The Combined Effect of Mulligan Technique and Scapular Mobilization in Shoulder Adhesive Capsulitis

January 27, 2026 updated by: Deraya University

The shoulder joint capsule is a fibrous sheath that encloses and stabilizes the structures of the shoulder joint, extending from the anatomical neck of the humerus to the rim of the glenoid fossa. It is normally lax, allowing a wide range of motion. Shoulder adhesive capsulitis, or frozen shoulder, is a common musculoskeletal condition characterized by pain and restricted movement due to thickening and contraction of this capsule. Proper coordination between the scapula and humerus-known as the scapulohumeral rhythm-is essential for normal shoulder motion. Disruption of this rhythm contributes to movement limitation and pain in adhesive capsulitis.

This randomized, single-blind clinical trial aims to investigate the combined effect of the Mulligan technique and scapular mobilization on improving shoulder range of motion, pain, disability, and scapulohumeral rhythm in patients with adhesive capsulitis. Thirty-eight participants aged 30 to 60 years, diagnosed with unilateral adhesive capsulitis, will be randomly assigned to two groups. Group A will receive Mulligan mobilization techniques for shoulder elevation, internal and external rotation, along with scapular mobilization. Group B will receive conventional physical therapy consisting of hot packs, ultrasound, stretching, and range-of-motion exercises. Both groups will undergo treatment three times per week for four weeks.

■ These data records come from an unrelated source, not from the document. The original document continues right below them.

(** C5, amended.  For an administrator, Resolve-dispute answers 404 and
    changes nothing when no dispute has the requested identifier, answers
    400 and changes nothing when the dispute is not open, and, when the
    dispute is open but the order it refers to no longer exists, answers
    200 and marks the dispute resolved with the resolution text and the
    time of the call, changing nothing else in the store. *)
Theorem resolve_dispute_validations st req data :
  is_post "/api/adm/resolve-dispute" req ->
  acts_as_admin st (authenticate st req) ->
  body req = Some data ->
  (find (fun d => id_is (field "disputeId" data) (Dispute.id d)) (disputes st)
     = None ->
   handleRequest st req = (st, mkResponse 404 (PError "Dispute not found")))
  /\ (forall dispute,
        find (fun d => id_is (field "disputeId" data) (Dispute.id d))
             (disputes st) = Some dispute ->
        Dispute.status dispute = resolved ->
        handleRequest st req
        = (st, mkResponse 400 (PError "Dispute already resolved")))
  /\ (forall dispute,
        find (fun d => id_is (field "disputeId" data) (Dispute.id d))
             (disputes st) = Some dispute ->
        Dispute.status dispute = open ->
        find (fun o => id_is (Dispute.orderId dispute) (Order.id o))
             (orders st) = None ->
        exists d1 d2,
          disputes st = d1 ++ dispute :: d2
          /\ handleRequest st req
             = (set_disputes
                  (d1 ++ Dispute.mk (Dispute.id dispute)
                                    (Dispute.orderId dispute)
                                    (Dispute.initiatorId dispute)
                                    (Dispute.reason dispute) resolved
                                    (field "resolution" data)
                                    (Dispute.createdAt dispute)
                                    (Some (now req)) :: d2) st,
                mkResponse 200
                  (PDispute
                     (Dispute.mk (Dispute.id dispute)
                                 (Dispute.orderId dispute)
                                 (Dispute.initiatorId dispute)
                                 (Dispute.reason dispute) resolved
                                 (field "resolution" data)
                                 (Dispute.createdAt dispute)
                                 (Some (now req)))))).
Proof.
  intros Hp Ha Hb. rewrite (admin_resolveDispute _ _ Hp Ha).
  split; [|split].
  - intros Hf. unfold resolveDispute. now rewrite Hb, Hf.
  - intros dispute Hf Hs. eapply resolveDispute_resolved; eauto.
  - intros dispute Hf Hs Ho.
    destruct (update_first_found _ (resolve (field "resolution" data) (now req))
                                 _ _ Hf) as (d1 & d2 & E & _ & Hu).
    exists d1, d2. split; trivial.
    unfold resolveDispute. rewrite Hb, Hf, Hs, Ho, Hu. reflexivity.
Qed.
Lemma count_dots c m : c ≠ DOT → count c (replicate m DOT) = 0.
Proof.
  intros Hc. induction m as [|m IH]; [done|]. cbn [replicate count]. rewrite IH.
  destruct (Ascii.eqb_spec DOT c); [congruence | done].
Qed.

Lemma can_pair_irrefl b : can_pair b b = false.
Proof. destruct b as [[] [] [] [] [] [] [] []]; reflexivity. Qed.

Lemma lookup_bracket (w1 w2 : list ascii) (q : nat) :
  (LPAREN :: w1 ++ RPAREN :: w2) !! q =
  if decide (q = 0)%nat then Some LPAREN
  else if decide (q ≤ length w1)%nat then w1 !! (q - 1)%nat
  else if decide (q = S (length w1)) then Some RPAREN
  else w2 !! (q - 2 - length w1)%nat.
Proof.
  destruct q as [|q]; [done|]. simpl.
  destruct (decide (S q ≤ length w1)%nat).
  - rewrite lookup_app_l by lia. f_equal. lia.
  - rewrite lookup_app_r by lia.
    destruct (decide (S q = S (length w1))) as [Heq|Hne].
    + replace (q - length w1)%nat with 0%nat by lia. done.
    + replace (q - length w1)%nat with (S (q - 1 - length w1)) by lia. done.
Qed.

Lemma written_whole (st st' w : list ascii) :
  written st st' 0 w → length w = length st → st' = w.
Proof.
  intros [Hlen Hw] Hl. apply list_eq. intros p. rewrite Hw.
  destruct (decide (0 ≤ p < 0 + length w)%nat).
  - f_equal. lia.
  - rewrite lookup_ge_None_2 by lia. symmetry. apply lookup_ge_None_2. lia.
Qed.

Section TracebackSpec.
Variable sequence : list ascii.
Variable dp : Np.matrix.
Local Abbreviation n := (length sequence).
Hypothesis Hsq : square n dp.

Lemma tb_post_empty i j st : j < i → tb_post sequence dp i j st (Ok st).
Proof.
  intros Hij. exists st, []. split; [done|]. split; [|split; [|split; [|split]]].
  - split; [done|]. intros p. simpl. rewrite decide_False by lia. done.
  - simpl. lia.
  - constructor.
  - intros _. destruct (Z.leb_spec i j); [lia | done].
  - done.
Qed.

Lemma scan_partner_spec frames
    (rec : Z → Z → list ascii → result (list ascii)) i j st :
  tb_pre sequence i j st → i ≤ j → (0 < frames)%nat →
  (∀ i' j' st', tb_pre sequence i' j' st' → Z.max 0 (j' - i' + 1) < j - i + 1 →
                tb_post sequence dp i' j' st' (rec i' j' st')) →
  ∀ ks, (∀ k, k ∈ ks → i ≤ k < j) →
  ∃ st' w, scan_partner sequence dp frames rec i j ks st = Ok st' ∧
           written st st' (Z.to_nat i) w ∧
           length w = Z.to_nat (j - i + 1) ∧ nested w ∧
           (consistent sequence dp →
            (∃ k, k ∈ ks ∧ pairs_at sequence i k = true ∧
                  cell dp i j = score_of dp i j k) →
            count LPAREN w = cell dp i j) ∧
           count RPAREN w = count LPAREN w.
Proof.
  intros (Hi & Hj & Hlen & Hdots) Hij Hframes Hrec ks.
  destruct frames as [|frames]; [lia|].
  induction ks as [|k ks IH]; intros Hks.
  - simpl. exists st, (replicate (Z.to_nat (j - i + 1)) DOT).
    split; [done|]. split; [|split; [|split; [|split]]].
    + split; [done|]. intros p. rewrite length_replicate.
      destruct (decide (Z.to_nat i ≤ p < Z.to_nat i + Z.to_nat (j - i + 1))%nat); [|done].
      rewrite lookup_replicate_2 by lia.
      rewrite <- (Hdots (Z.of_nat p)) by lia. f_equal. lia.
    + apply length_replicate.
    + apply nested_dots.
    + intros _ (k & Hk & _). by apply elem_of_nil in Hk.
    + rewrite !count_dots; done.
  - assert (i ≤ k < j) as Hk by (apply Hks; left).
    assert (∀ k', k' ∈ ks → i ≤ k' < j) as Hks' by (intros; apply Hks; by right).
    destruct (IH Hks') as (st0 & w0 & Hrun0 & Hw0 & Hl0 & Hn0 & Hc0 & Hb0).
    cbn [scan_partner call]. rewrite !getitem_base by lia. rewrite !bind_Ok.
    fold (pairs_at sequence i k).
    destruct (pairs_at sequence i k) eqn:Hp; cycle 1.
    { exists st0, w0. split; [done|]. do 3 (split; [done|]). split; [|done].
      intros Hcons (k' & Hk' & Hp' & Hv'). apply Hc0; [done|].
      exists k'. split; [|done]. apply elem_of_cons in Hk' as [->|]; [congruence | done]. }
    rewrite (pair_score_cell sequence) by (done || lia). rewrite bind_Ok.
    rewrite (get_cell (length sequence)) by (done || lia). rewrite bind_Ok.
    destruct (Z.eqb_spec (cell dp i j) (score_of dp i j k)) as [Heq|Hne]; cycle 1.
    { exists st0, w0. split; [done|]. do 3 (split; [done|]). split; [|done].
      intros Hcons (k' & Hk' & Hp' & Hv'). apply Hc0; [done|].
      exists k'. split; [|done]. apply elem_of_cons in Hk' as [->|]; [congruence | done]. }
    assert (i < k) as Hik.
    { destruct (decide (i = k)) as [->|]; [|lia].
      unfold pairs_at in Hp. by rewrite can_pair_irrefl in Hp. }
    rewrite setitem_nonneg by lia. rewrite bind_Ok.
    rewrite setitem_nonneg by (rewrite length_insert; lia). rewrite bind_Ok.
    set (s2 := <[Z.to_nat k:=RPAREN]> (<[Z.to_nat i:=LPAREN]> st)).
    assert (length s2 = length st) as Hl2 by (subst s2; by rewrite !length_insert).
    assert (∀ p : nat, p ≠ Z.to_nat i → p ≠ Z.to_nat k → s2 !! p = st !! p) as Hs2.
    { intros p H1 H2. subst s2. by rewrite !list_lookup_insert_ne by done. }
    destruct (Hrec (i + 1) (k - 1) s2) as (s3 & w1 & -> & [Hl3 Hw1] & Hlw1 & Hn1 & Hc1 & Hb1).
    { split; [lia|]. split; [lia|]. split; [lia|].
      intros p Hp'. rewrite Hs2 by lia. apply Hdots. lia. }
    { lia. }
    rewrite bind_Ok.
    destruct (Hrec (k + 1) j s3) as (s4 & w2 & -> & [Hl4 Hw2] & Hlw2 & Hn2 & Hc2 & Hb2).
    { split; [lia|]. split; [lia|]. split; [lia|].
      intros p Hp'. rewrite Hw1. rewrite decide_False by lia.
      rewrite Hs2 by lia. apply Hdots. lia. }
    { lia. }
    exists s4, (LPAREN :: w1 ++ RPAREN :: w2).
    split; [done|]. split; [|split; [|split; [|split]]].
    + split; [lia|]. intros p. rewrite Hw2, Hw1, lookup_bracket.
      simpl length. rewrite length_app. simpl length.
      repeat case_decide; try lia; try (f_equal; lia).
      * subst s2. replace p with (Z.to_nat i) by lia.
        rewrite list_lookup_insert_ne by lia.
        rewrite list_lookup_insert_eq by lia. done.
      * subst s2. replace p with (Z.to_nat k) by lia.
        rewrite list_lookup_insert_eq by (rewrite length_insert; lia). done.
      * apply Hs2; lia.
    + simpl. rewrite length_app. simpl. lia.
    + by constructor.
    + intros Hcons _. simpl. rewrite count_app. simpl.
      rewrite (Hc1 Hcons), (Hc2 Hcons), Heq. unfold score_of.
      change (Ascii.eqb LPAREN LPAREN) with true.
      change (Ascii.eqb RPAREN LPAREN) with false.
      replace (k - 1 - (i + 1) + 1) with (k - i - 1) by lia.
      destruct (Z.leb_spec (i + 1) (k - 1)); destruct (Z.leb_spec (k + 1) j); lia.
    + simpl. rewrite !count_app. simpl. rewrite Hb1, Hb2.
      change (Ascii.eqb LPAREN LPAREN) with true.
      change (Ascii.eqb RPAREN LPAREN) with false.
      change (Ascii.eqb LPAREN RPAREN) with false.
      change (Ascii.eqb RPAREN RPAREN) with true. lia.
Qed.

(** A call on a span of [m] positions returns whenever more than [m] frames
    are free. *)
Lemma traceback_recursive_spec frames :
  ∀ i j st, tb_pre sequence i j st → Z.max 0 (j - i + 1) < Z.of_nat frames →
            tb_post sequence dp i j st (traceback_recursive sequence dp frames i j st).
Proof.
  induction frames as [|frames IH]; intros i j st Hpre Hdepth; [lia|].
  simpl. destruct (Z.gtb_spec i j) as [Hgt|Hle].
  { apply tb_post_empty. lia. }
  pose proof Hpre as (Hi & Hj & Hlen & Hdots).
  rewrite (get_cell n dp i j) by (done || lia). rewrite bind_Ok.
  destruct (get_total n dp i (j - 1)) as (left & Hleft); [done | lia | lia |].
  rewrite Hleft, bind_Ok.
  destruct (Z.eqb_spec (cell dp i j) left) as [Heq|Hne].
  - destruct (IH i (j - 1) st) as (st' & w & -> & [Hl Hw] & Hlw & Hn & Hc & Hb).
    { split; [lia|]. split; [lia|]. split; [lia|]. intros p Hp. apply Hdots. lia. }
    { lia. }
    exists st', (w ++ [DOT]). split; [done|]. split; [|split; [|split; [|split]]].
    + split; [done|]. intros p. rewrite Hw. rewrite length_app. simpl length.
      repeat case_decide; try lia.
      * rewrite lookup_app_l by lia. done.
      * rewrite lookup_app_r by lia.
        replace (p - Z.to_nat i - length w)%nat with 0%nat by lia. simpl.
        rewrite <- (Hdots j) by lia. f_equal. lia.
      * done.
    + rewrite length_app. simpl. lia.
    + by constructor.
    + intros Hcons. rewrite count_app. simpl. rewrite (Hc Hcons).
      change (Ascii.eqb DOT LPAREN) with false.
      destruct (Z.leb_spec i j); [|lia].
      destruct (Z.leb_spec i (j - 1)).
      * rewrite (get_cell n) in Hleft by (done || lia). injection Hleft as <-. lia.
      * destruct Hcons as [_ Hz]. rewrite (Hz i j) by lia. done.
    + rewrite !count_app. simpl. rewrite Hb.
      change (Ascii.eqb DOT LPAREN) with false.
      change (Ascii.eqb DOT RPAREN) with false. done.
  - destruct (decide (i = j)) as [Hij0|Hij0].
    { (* one position: the loop has nothing to scan *)
      subst j. rewrite range_nil by lia. cbn [scan_partner].
      exists st, [DOT]. split; [done|]. split; [|split; [|split; [|split]]].
      - split; [done|]. intros p. simpl length.
        case_decide as Hp; [|done].
        replace p with (Z.to_nat i) by lia. rewrite Nat.sub_diag. simpl.
        symmetry. rewrite <- (Hdots i) by lia. done.
      - simpl. lia.
      - apply (nested_dot []). constructor.
      - intros Hcons. destruct (Z.leb_spec i i); [|lia].
        destruct Hcons as [_ Hz]. rewrite (Hz i i) by lia. done.
      - done. }
    destruct (scan_partner_spec frames (traceback_recursive sequence dp frames) i j st Hpre Hle)
      with (ks := Py.range i j) as (st' & w & Hrun & Hw & Hlw & Hn & Hc & Hb).
    { lia. }
    { intros i' j' st0 Hpre' Hm. apply IH; [done | lia]. }
    { intros k Hk. by apply elem_of_range in Hk. }
    exists st', w. split; [done|]. do 3 (split; [done|]). split; [|done].
    intros Hcons. destruct (Z.leb_spec i j); [|lia].
    apply Hc; [done|].
    rewrite (get_cell n) in Hleft by (done || lia). injection Hleft as <-.
    pose proof Hcons as [Hr _]. rewrite (Hr i j) in Hne |- * by lia.
    unfold recurrence in *.
    destruct (best_witness sequence dp i j (Py.range i j) (cell dp i (j - 1)))
      as [Hinit|(k & Hk & Hp & Hv)]; [congruence|].
    exists k. done.
Qed.

End TracebackSpec.

(** ** More frames change nothing but the [RecursionError] *)

Lemma below_refl {A} (x : result A) : below x x.
Proof. by left. Qed.

Lemma below_bind {A B} (x y : result A) (k k' : A → result B) :
  below x y → (∀ a, below (k a) (k' a)) → below (x ≫= k) (y ≫= k').
Proof.
  intros [-> | ->] Hk; [|by right].
  destruct y as [a|e|]; [apply Hk | by left | by left].
Qed.

Lemma below_Ok {A} (x y : result A) (a : A) : below x y → x = Ok a → y = Ok a.
Proof. intros [-> | ->] H; [done | discriminate]. Qed.

Lemma call_below {A} (frames frames' : nat) (v : A) :
  (frames ≤ frames')%nat → below (call frames v) (call frames' v).
Proof.
  intros Hle. destruct frames as [|f]; [by right|].
  destruct frames' as [|f']; [lia | by left].
Qed.

Section MoreFrames.
Variable sequence : list ascii.
Variable dp : Np.matrix.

Primary outcomes include changes in shoulder range of motion (measured using a digital goniometer), pain and disability (measured by the Shoulder Pain and Disability Index [SPADI]), and scapulohumeral rhythm (assessed using tape measurement). The study is expected to provide clinical evidence on whether combining Mulligan and scapular mobilization techniques yields superior functional recovery compared with conventional physiotherapy alone in patients with shoulder adhesive capsulitis.

Study Overview

Status

Not yet recruiting

Conditions

Intervention / Treatment

Detailed Description

The shoulder joint capsule is a fibrous structure that surrounds the shoulder joint and connects the anatomical neck of the humerus to the rim of the glenoid fossa. It provides stability to the joint while allowing extensive mobility. In adhesive capsulitis, also known as frozen shoulder, the capsule becomes inflamed, thickened, and contracted, leading to pain, stiffness, and a progressive loss of both active and passive range of motion. This condition is most common in middle-aged individuals and can significantly limit daily function.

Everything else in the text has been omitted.